Stored data
(** From the [last]th record on, the spans cut the first [keep] in chunks. *)
Lemma slice_bounds_chunks {A} (l : list A) keep batchSize : 1 <= batchSize ->
  0 <= keep <= Z.of_nat (length l) -> keep + batchSize < 2 ^ 63 ->
  forall fuel last, 0 <= last < keep -> (Z.to_nat (keep - last) <= fuel)%nat ->
  exists spans, slice_bounds fuel batchSize keep last (last + batchSize) = Ok spans /\
    mapM (fun span => go_slice l span.1 span.2) spans =
      Ok (chunks fuel (Z.to_nat batchSize) (drop (Z.to_nat last) (take (Z.to_nat keep) l))).
Proof.
  intros Hb Hk Hmax. induction fuel as [|fuel IH]; intros last Hl Hf; [lia|].
  cbn [slice_bounds]. rewrite swrap_id by (unfold in_srange; lia).
  rewrite (proj2 (Z.ltb_lt _ _)) by lia.
  set (rest := drop (Z.to_nat last) (take (Z.to_nat keep) l)).
  assert (length rest = Z.to_nat (keep - last)) as Hrest.
  { unfold rest. rewrite length_drop, length_take. lia. }
  assert (chunks (S fuel) (Z.to_nat batchSize) rest =
    take (Z.to_nat batchSize) rest :: chunks fuel (Z.to_nat batchSize) (drop (Z.to_nat batchSize) rest)) as ->.
  { destruct rest; [cbn in Hrest; lia|done]. }
  assert (forall b, last <= b <= keep ->
    go_slice l last b = Ok (take (Z.to_nat (b - last)) rest)) as Hslice.
  { intros b Hbk. rewrite go_slice_ok by lia. unfold rest. rewrite skipn_firstn_comm, take_take.
    do 2 f_equal. lia. }
  assert (keep <= last + batchSize ->
    mapM (fun span => go_slice l span.1 span.2) [(last, keep)] =
    Ok (take (Z.to_nat batchSize) rest :: chunks fuel (Z.to_nat batchSize) (drop (Z.to_nat batchSize) rest))) as Hlast.
  { intros Hle. cbn. rewrite Hslice by lia. cbn. rewrite !take_ge, (drop_ge rest) by lia.
    by destruct fuel. }
  destruct (Z.ltb_spec keep (last + batchSize)) as [Hlt|Hge].
  { rewrite Z.eqb_refl. eexists. split; [done|]. apply Hlast. lia. }
  destruct (Z.eqb_spec (last + batchSize) keep) as [He|Hne].
  { rewrite He. eexists. split; [done|]. apply Hlast. lia. }
  rewrite swrap_id by (unfold in_srange; lia).
  destruct (IH (last + batchSize) ltac:(lia) ltac:(lia)) as (spans & Hs & Hm). rewrite Hs.
  eexists. split; [done|]. cbn. rewrite Hslice by lia. cbn. rewrite Hm. cbn. unfold rest.
  rewrite drop_drop. do 4 f_equal; [lia|]. f_equal. lia.
Qed.

Lemma jchfExportSliceBounds_chunks {A} (l : list A) batchSize keep :
  0 <= keep <= Z.of_nat (length l) -> keep + effectiveMaxFlowsPerMessage batchSize < 2 ^ 63 ->
  exists spans, jchfExportSliceBounds batchSize keep = Ok spans /\
    mapM (fun span => go_slice l span.1 span.2) spans =
      Ok (chunks (S (Z.to_nat keep)) (Z.to_nat (effectiveMaxFlowsPerMessage batchSize))
            (take (Z.to_nat keep) l)).
Proof.
  intros Hk Hmax. unfold jchfExportSliceBounds.
  assert (1 <= effectiveMaxFlowsPerMessage batchSize) as Hb.
  { unfold effectiveMaxFlowsPerMessage. destruct (Z.leb_spec batchSize 0); lia. }
  set (n := effectiveMaxFlowsPerMessage batchSize) in *.
  destruct (decide (keep = 0)) as [->|Hne].
  - exists []. cbn -[Z.add Z.pow]. rewrite swrap_id by (unfold in_srange; lia).
    by rewrite (proj2 (Z.ltb_ge _ _)) by lia.
  - destruct (slice_bounds_chunks l keep n Hb Hk Hmax (S (Z.to_nat keep)) 0) as (spans & Hs & Hm);
      [lia..|]. exists spans. split; [exact Hs|]. exact Hm.
Qed.

Lemma chunks_concat {A} n : (1 <= n)%nat -> forall fuel (l : list A), (length l <= fuel)%nat ->
  concat (chunks fuel n l) = l /\
  Forall (fun c => c <> [] /\ (length c <= n)%nat) (chunks fuel n l).
Proof.
  intros Hn. induction fuel as [|fuel IH]; intros l Hl.
  { destruct l; [done|cbn in Hl; lia]. }
  destruct l as [|x l]; [done|]. cbn [chunks concat].
  destruct (IH (drop n (x :: l))) as [Hc Hf]; [rewrite length_drop; cbn in *; lia|].
  rewrite Hc, take_drop. split; [done|]. constructor; [|done]. rewrite length_take.
  destruct n as [|n]; [lia|]. split; [done|lia].
Qed.

(** ** Rollups and filters *)

(** What the agent asks of a rollup. *)
Class Roller (R : Type) := {
  roll_Add : list (gmap string Avro) -> R -> outcome R;
  roll_Export : R -> outcome (list Rollup * R);
  roll_SetFilter : FilterWrapper -> R -> R;
  roll_GetName : R -> string
}.

(** The loop of [NewNetworkAgent]: a filter with a name goes to the rollups of that name, the
    others apply to everything. *)
Definition assign_filter {R} `{Roller R} (acc : list FilterWrapper * list R) (fw : FilterWrapper) :
    list FilterWrapper * list R :=
  if String.eqb (FilterWrapper_GetName fw) "" then (acc.1 ++ [fw], acc.2)
  else (acc.1, (fun roll => if String.eqb (FilterWrapper_GetName fw) (roll_GetName roll)
                            then roll_SetFilter fw roll else roll) <$> acc.2).

Definition assign_filters {R} `{Roller R} (rolls : list R) (filters : list FilterWrapper) :
    list FilterWrapper * list R :=
  foldl assign_filter ([], rolls) filters.

Fixpoint keep_msg (filters : list FilterWrapper) (msg : JCHF) : outcome (bool * JCHF) :=
  match filters with
  | [] => Ok (true, msg)
  | f :: filters =>
      '(b, msg) ← FilterWrapper_Filter f msg;
      if (b : bool) then keep_msg filters msg else Ok (false, msg)
  end.

Fixpoint reduce (filters : list FilterWrapper) (msgs : list JCHF) : outcome (list JCHF) :=
  match msgs with
  | [] => Ok []
  | msg :: msgs =>
      '(keep, msg) ← keep_msg filters msg;
      out ← reduce filters msgs;
      Ok (if (keep : bool) then msg :: out else out)
  end.

(** [rv[i] = msg.ToMap()]; each record keeps its map. *)
Fixpoint to_maps (msgs : list JCHF) : outcome (list (gmap string Avro) * list JCHF) :=
  match msgs with
  | [] => Ok ([], [])
  | msg :: msgs =>
      '(m, msg) ← ToMap msg;
      '(rv, msgs) ← to_maps msgs;
      Ok (default ∅ m :: rv, msg :: msgs)
  end.

(** ** Sampling *)

Record Config := mkConfig {
  MaxFlowsPerMessage : Z;
  cfg_SampleRate : Z;
  SampleMin : Z;
  RollupAndAlpha : bool
}.

Definition set_MaxFlowsPerMessage (n : Z) (c : Config) : Config :=
  mkConfig n (cfg_SampleRate c) (SampleMin c) (RollupAndAlpha c).

(** The records to export, and how many of them. *)
Definition sample_when (doSample : bool) (cfg : Config) (shuffle : list JCHF -> list JCHF)
    (msgs : list JCHF) : list JCHF * Z :=
  let keep := Z.of_nat (length msgs) in
  if doSample && (1 <? cfg_SampleRate cfg) && (SampleMin cfg <? keep) then
    let msgs := shuffle msgs in
    ((fun msg => set_SampleRate (uint32 (SampleRate msg * uint32 (cfg_SampleRate cfg))) msg) <$> msgs,
     int64_of_float (math_Max
       (float64_div (float64_of (Z.of_nat (length msgs))) (float64_of (cfg_SampleRate cfg)))
       (float64_of 1)))
  else (msgs, keep).

Definition sample_msgs (cfg : Config) (shuffle : list JCHF -> list JCHF) (msgs : list JCHF) :
    list JCHF * Z :=
  sample_when ((1 <? Z.of_nat (length msgs)) &&
    match msgs with msg :: _ => ApplySample msg | [] => false end) cfg shuffle msgs.

(** ** The agent *)

Record NetworkAgent (R F CB : Type) := mkNetworkAgent {
  kc_config : Config;
  kc_filters : list FilterWrapper;
  kc_rollups : list R;
  kc_format : F;
  kc_stitcher : option Stitcher;
  kc_msgsc : list (Queued CB);
  kc_InputQ : Z
}.
Arguments mkNetworkAgent {R F CB}.
Arguments kc_config {R F CB} n.
Arguments kc_filters {R F CB} n.
Arguments kc_rollups {R F CB} n.
Arguments kc_format {R F CB} n.
Arguments kc_stitcher {R F CB} n.
Arguments kc_msgsc {R F CB} n.
Arguments kc_InputQ {R F CB} n.

Definition is_empty {A} (l : list A) : bool := match l with [] => true | _ => false end.
Definition is_set {A} (o : option A) : bool := match o with Some _ => true | None => false end.

Section Agent.
  Context {T : Type} `{PrefixTree T} (rule : RuleSet (T := T)) (Services : gmap (Z * Z) string).
  Context (geo : option (IP -> option string)) (asn : option (IP -> option (Z * string))).
  Context (resolver : option (string -> string)) (Unmarshal : string -> option (list Json)).
  Context (km : option KMMapper) (range_dims : gmap string KMDimension -> list KMDimension)
    (range_mets : gmap string KMMetric -> list KMMetric).
  Context (PROTO_NUMS : gmap string Z) (enricher : option (list JCHF -> option (list JCHF))).
  Context {R F CB : Type} `{Roller R} (seri : F -> list JCHF -> outcome (option Output) * F).
  Context (format_rollup : F -> list Rollup -> outcome (option Output) * F).
  Context (shuffle : list JCHF -> list JCHF).

Abbreviation Agent := (NetworkAgent R F CB).

Definition enrich (stitcher : option Stitcher) (msgs : list JCHF) :
    outcome (list JCHF * option Stitcher) :=
  if is_set geo || is_set asn || is_set enricher
  then doEnrichments rule Services geo asn resolver Unmarshal km range_dims range_mets PROTO_NUMS
         enricher stitcher msgs
  else Ok (msgs, stitcher).

Definition add_to_rollups (rolls : list R) (msgs : list JCHF) : outcome (list JCHF * list R) :=
  if is_empty rolls then Ok (msgs, rolls)
  else '(rv, msgs) ← to_maps msgs; rolls ← mapM (roll_Add rv) rolls; Ok (msgs, rolls).

Definition handleInput (kc : Agent) (msgs : list JCHF) (cb : option CB) : outcome Agent :=
  '(msgs, stitcher) ← enrich (kc_stitcher kc) msgs;
  msgs ← (if is_empty (kc_filters kc) then Ok msgs else reduce (kc_filters kc) msgs);
  '(msgs, rolls) ← add_to_rollups (kc_rollups kc) msgs;
  '(qs, f) ← (if is_empty (kc_rollups kc) || RollupAndAlpha (kc_config kc) then
      let '(msgs, keep) := sample_msgs (kc_config kc) shuffle msgs in
      exportJchfBatches seri (MaxFlowsPerMessage (kc_config kc)) cb msgs keep (kc_format kc)
    else Ok ([], kc_format kc));
  Ok (mkNetworkAgent (kc_config kc) (kc_filters kc) rolls f stitcher (kc_msgsc kc ++ qs)
        (kc_InputQ kc + Z.of_nat (length msgs))).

> ACTION ITEM
Output the number of lines in the records above that contain the string "spans", and no other text.

> RESPONSE
8